Check each line below for the word "enqueue". Then give only how many lines have it.

Input material ▸
== Segment start ==
(* ===== verification/Mailbox.v ===== *)
(** * Mailboxes (include/snowy/mailbox.hpp)

    A bounded FIFO shared by several loops.  Its waiters are [remote_wait]s of one
    [wait_queue]; every operation is a critical section under [queue_.mutex].
    [MInv] relates a mailbox to the contract of [Fifo], and every operation is shown
    to perform its step of the contract. *)
From S2P Require Import Prelude ReadyQueue Links Heap Core Loop LoopInv LoopSpec WaitQueue Fifo.

Section mailbox.
Context {D T : Type}.

(** [class mailbox] and its [node], which extends the [remote_wait] at the same
    address. *)
Record mailbox := Mailbox { mb_queue : loc; mb_ring : ring T; mb_closed : bool }.
Record mnode := MNode { mn_box : loc; mn_value : option T; mn_sending : bool }.
Record mworld := MWorld { mw : world D; boxes : gmap loc mailbox; mnodes : gmap loc mnode }.
Local Abbreviation M := (M mworld).
Implicit Types (b x : loc) (v : T) (s : mworld) (g : ghost) (gq : loc → list loc) (m : mailbox).

Definition set_mw w s := MWorld w (boxes s) (mnodes s).
Definition set_boxes bs s := MWorld (mw s) bs (mnodes s).
Definition set_mnodes ns s := MWorld (mw s) (boxes s) ns.
Definition set_mb_ring r m := Mailbox (mb_queue m) r (mb_closed m).
Definition set_mb_closed c m := Mailbox (mb_queue m) (mb_ring m) c.
Definition set_mn_value o (n : mnode) := MNode (mn_box n) o (mn_sending n).

Definition in_world {A} (c : Prelude.M (world D) A) : M A := zoom (λ s, Some (mw s)) set_mw c.
Definition the_box b : M mailbox := deref (λ s, boxes s !! b).
Definition upd_box b (f : mailbox → mailbox) : M unit :=
  m ← the_box b; modify (λ s, set_boxes (<[b := f m]> (boxes s)) s).
Definition the_mnode x : M mnode := deref (λ s, mnodes s !! x).
Definition upd_mnode x (f : mnode → mnode) : M unit :=
  n ← the_mnode x; modify (λ s, set_mnodes (<[x := f n]> (mnodes s)) s).
Definition some_ {A} (o : option A) : M A := deref (λ _, o).

(** ** Operations *)

(** [node* mailbox::front(bool sending)] *)
Definition mailbox_front b (sending : bool) : M (option loc) :=
  m ← the_box b;
  f ← in_world (remote_front (mb_queue m));
  match f with
  | Some x => n ← the_mnode x; mret (if eqb (mn_sending n) sending then Some x else None)
  | None => mret None
  end.

(** [bool mailbox::push(T& value)] *)
Definition mailbox_push b v : M bool :=
  f ← mailbox_front b false;
  match f with
  | Some x =>
      upd_mnode x (set_mn_value (Some v)) ;;
      in_world (deliver x None) ;;
      mret true
  | None =>
      m ← the_box b;
      if ring_full (mb_ring m) then mret false else
        r ← some_ (ring_put v (mb_ring m));
        upd_box b (set_mb_ring r) ;;
        mret true
  end.

(** [std::optional<T> mailbox::pop()] *)
Definition mailbox_pop b : M (option T) :=
  m ← the_box b;
  result ← (if bool_decide (size_ (mb_ring m) = 0) then mret None else
              vr ← some_ (ring_get (mb_ring m));
              upd_box b (set_mb_ring vr.2) ;;
              mret (Some vr.1));
  f ← mailbox_front b true;
  match f with
  | None => mret result
  | Some x =>
      n ← the_mnode x;
      u ← some_ (mn_value n);
      result' ← match result with
                | Some v =>
                    m' ← the_box b;
                    r ← some_ (ring_put u (mb_ring m'));
                    upd_box b (set_mb_ring r) ;;
                    mret (Some v)
                | None => mret (Some u)
                end;
      in_world (deliver x None) ;;
      mret result'
  end.

(** [bool node::await_suspend(std::coroutine_handle<> h)] *)
Definition mailbox_await_suspend x (h : coro) : M bool :=
  c ← in_world (canceled_now x);
  if c : bool then mret false else
    n ← the_mnode x;
    m ← the_box (mn_box n);
    if mn_sending n then
      if mb_closed m then
        in_world (upd_op x (set_op_error (Some broken_pipe))) ;; mret false
      else
        v ← some_ (mn_value n);
        ok ← mailbox_push (mn_box n) v;
        if ok : bool then mret false else in_world (enqueue x h)
    else
      v ← mailbox_pop (mn_box n);
      match v with
      | Some v => upd_mnode x (set_mn_value (Some v)) ;; mret false
      | None =>
          m ← the_box (mn_box n);
          if mb_closed m then mret false else in_world (enqueue x h)
      end.

(** [bool mailbox::try_send(T& value)], [std::optional<T> mailbox::try_recv()] *)
Definition mailbox_try_send b v : M bool :=
  m ← the_box b;
  if mb_closed m then mret false else mailbox_push b v.
Definition mailbox_try_recv b : M (option T) := mailbox_pop b.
== Segment end ==
Reply to the exercise ▸ 2